La jeunesse juive polonaise n'aura pas le temps d'inventer un nouveau modèle, la guerre détruira toute trace de sa vie antérieure, rendant impossible et l'oubli et la mémoire : se souvenir n'est pas vivre, oublier est trahir.
J'en retire l'impression que Nicole Lapierre nous murmure que tout un mode de vie était condamné à disparaître (très) lentement, absorbé par la modernité et les espoirs politiques, dispersé par l'émigration en occident ou en Palestine, et que l'une des conséquences paradoxales de l'œuvre nazie est que personne désormais n'osera parachever cette disparition : le shetl est dorénavant éternel, car comment s'autoriser à oublier?

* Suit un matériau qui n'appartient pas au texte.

Lemma run_inv evs r w : I (NewSession r) w -> let '(p, _, w') := ps_run cfg evs r w in I p w'.
Proof.
  unfold ps_run. intros H. assert (forall st, (let '(p, _, w) := st in I p w) ->
    let '(p, _, w) := fold_left (ps_step cfg) evs st in I p w) as G; [|by apply G].
  clear H. induction evs as [|e evs IH]; intros [[p r1] w1] H; [done|]. cbn [fold_left]. apply IH.
  destruct e as [n order argv|addr|n]; cbn [ps_step].
  - destruct (HandleClientCmd cfg n order p r1 w1 argv) as [[[p' r'] w'] out] eqn:E. cbn.
    by eapply HandleClientCmd_inv.
  - destruct (psBackends p !! addr) as [be|] eqn:Hb; [|done].
    destruct (forward_read p w1 addr be) as [p' w'] eqn:E. by eapply forward_read_inv.
  - destruct (resub cfg n p r1 w1) as [[p' r'] w'] eqn:E. by eapply resub_inv.
Qed.
End Invariants.

(** *** The connections of a session *)

Section Ownership.
Context {W C : Type} `{!Network W C} `{!NetworkLaws W C} (cfg : RouterConfig).
Implicit Types (p : pubsub C) (be : backend C) (w : W).

Definition ps_conns p : list C := map beConn (map snd (map_to_list (psBackends p))).

Lemma conns_insert (m : gmap bytes (backend C)) addr be :
  m !! addr = None ->
  map beConn (map snd (map_to_list (<[addr := be]> m)))
  ≡ₚ beConn be :: map beConn (map snd (map_to_list m)).
Proof. intros H. by rewrite map_to_list_insert. Qed.

(** Replacing a backend keeps the connections when it keeps its connection. *)
Lemma conns_update p addr be be' :
  psBackends p !! addr = Some be -> beConn be' = beConn be ->
  ps_conns (set_backend addr be' p) ≡ₚ ps_conns p.
Proof.
  intros H Hc. unfold ps_conns. cbn [psBackends set_backend].
  rewrite <- (insert_delete_id (psBackends p) addr be H) at 2.
  rewrite <- insert_delete_eq, !conns_insert by apply lookup_delete_eq. by rewrite Hc.
Qed.

(** The session owns its backend connections; [base] is held by the rest of the program.  Every
    backend's connection goes to the address it is filed under. *)
Definition owns (base : list C) p w : Prop :=
  held w ≡ₚ ps_conns p ++ base
  ∧ forall addr be, psBackends p !! addr = Some be -> conn_addr (beConn be) = rewrite_addr cfg addr.

Lemma owns_inv base : ps_inv cfg (owns base).
Proof.
  unfold owns. split; try done.
  - intros p w addr be acks live [H1 H2] Hb. split; [by rewrite (conns_update p addr be)|].
    intros a b. cbn. destruct (decide (a = addr)) as [->|Hn].
    + rewrite lookup_insert_eq. intros [= <-]. cbn. by apply H2.
    + rewrite lookup_insert_ne by done. apply H2.
  - intros p w addr w' c [H1 H2] Hb (G1 & G2 & G3)%get_ok. split.
    + unfold ps_conns. cbn [psBackends set_backend]. rewrite conns_insert by done. by rewrite G1, H1.
    + intros a b. cbn. destruct (decide (a = addr)) as [->|Hn].
      * rewrite lookup_insert_eq. by intros [= <-].
      * rewrite lookup_insert_ne by done. apply H2.
  - intros p w addr w' e [H1 H2] [-> _]%get_fails. done.
  - intros p w addr be w' res [H1 H2] _ [-> _]%read_keeps. done.
  - intros p w addr be f w' res [H1 H2] _ [-> _]%write_sends. done.
Qed.

Lemma owns_new r w : owns (held w) (NewSession r) w.
Proof. split; [|done]. unfold ps_conns. cbn. by rewrite map_to_list_empty. Qed.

Avec l'anéantissement d'une société fut aussi aboli l'espoir de ceux qui la contestaient. Ils voulaient rompre avec une vie juive marquée par la misère et la résignation, mais aussi se défaire de l'emprise de la tradition et du conformisme. De cette vie, plus rien ne demeure et les ruptures anciennes sont devenues d'irrémédiables et coupables abandons, scellés dans le silence. Revendiquer aujourd'hui les révoltes et rejets d'autrefois, c'est dénoncer, condamner les travers d'un univers depuis martyrisé. Rares sont ceux qui l'assument, même lorsqu'ils sont resté fidèles à leur engagement. Cet effondrement a rétroactivement doté du sens mythique de la nostalgie cet univers que l'émigration avait abandonné. Or la nostalgie est l'inverse d'une mémoire fondatrice, en elle, aucun présent, aucun avenir ne saurait se ressourcer, elle n'est que traces des pertes et des ruptures.
Nicole Lapierre, Le silence de la mémoire : à la recherche des Juifs de Plock, p.273

Exil avant la guerre (vers la France, souvent), fuite pendant la guerre (vers l'est, la Sibérie, le Nord de l'URSS ou le Caucase), hommage au peuple russe, pogroms polonais de 1946, tracasseries administratives françaises des années cinquante, livres de mémoire (Yzker biher), arogance des sabras (jeunes Israëliens nés en Israël) dans un pays qui valorise la résistance et les héros et tait la "catastrophe",...

L'épilogue clôt ce récit comme seul le réel ose clore un récit.
Et je songe aux Disparus de Mendelsohn : ce n'est finalement que l'accomplissement fictionnel de la recherche entreprise par Nicole Lapierre, recherche à la fois merveilleuse et éternellement décevante.
Je ne sais comment se termine Les Disparus.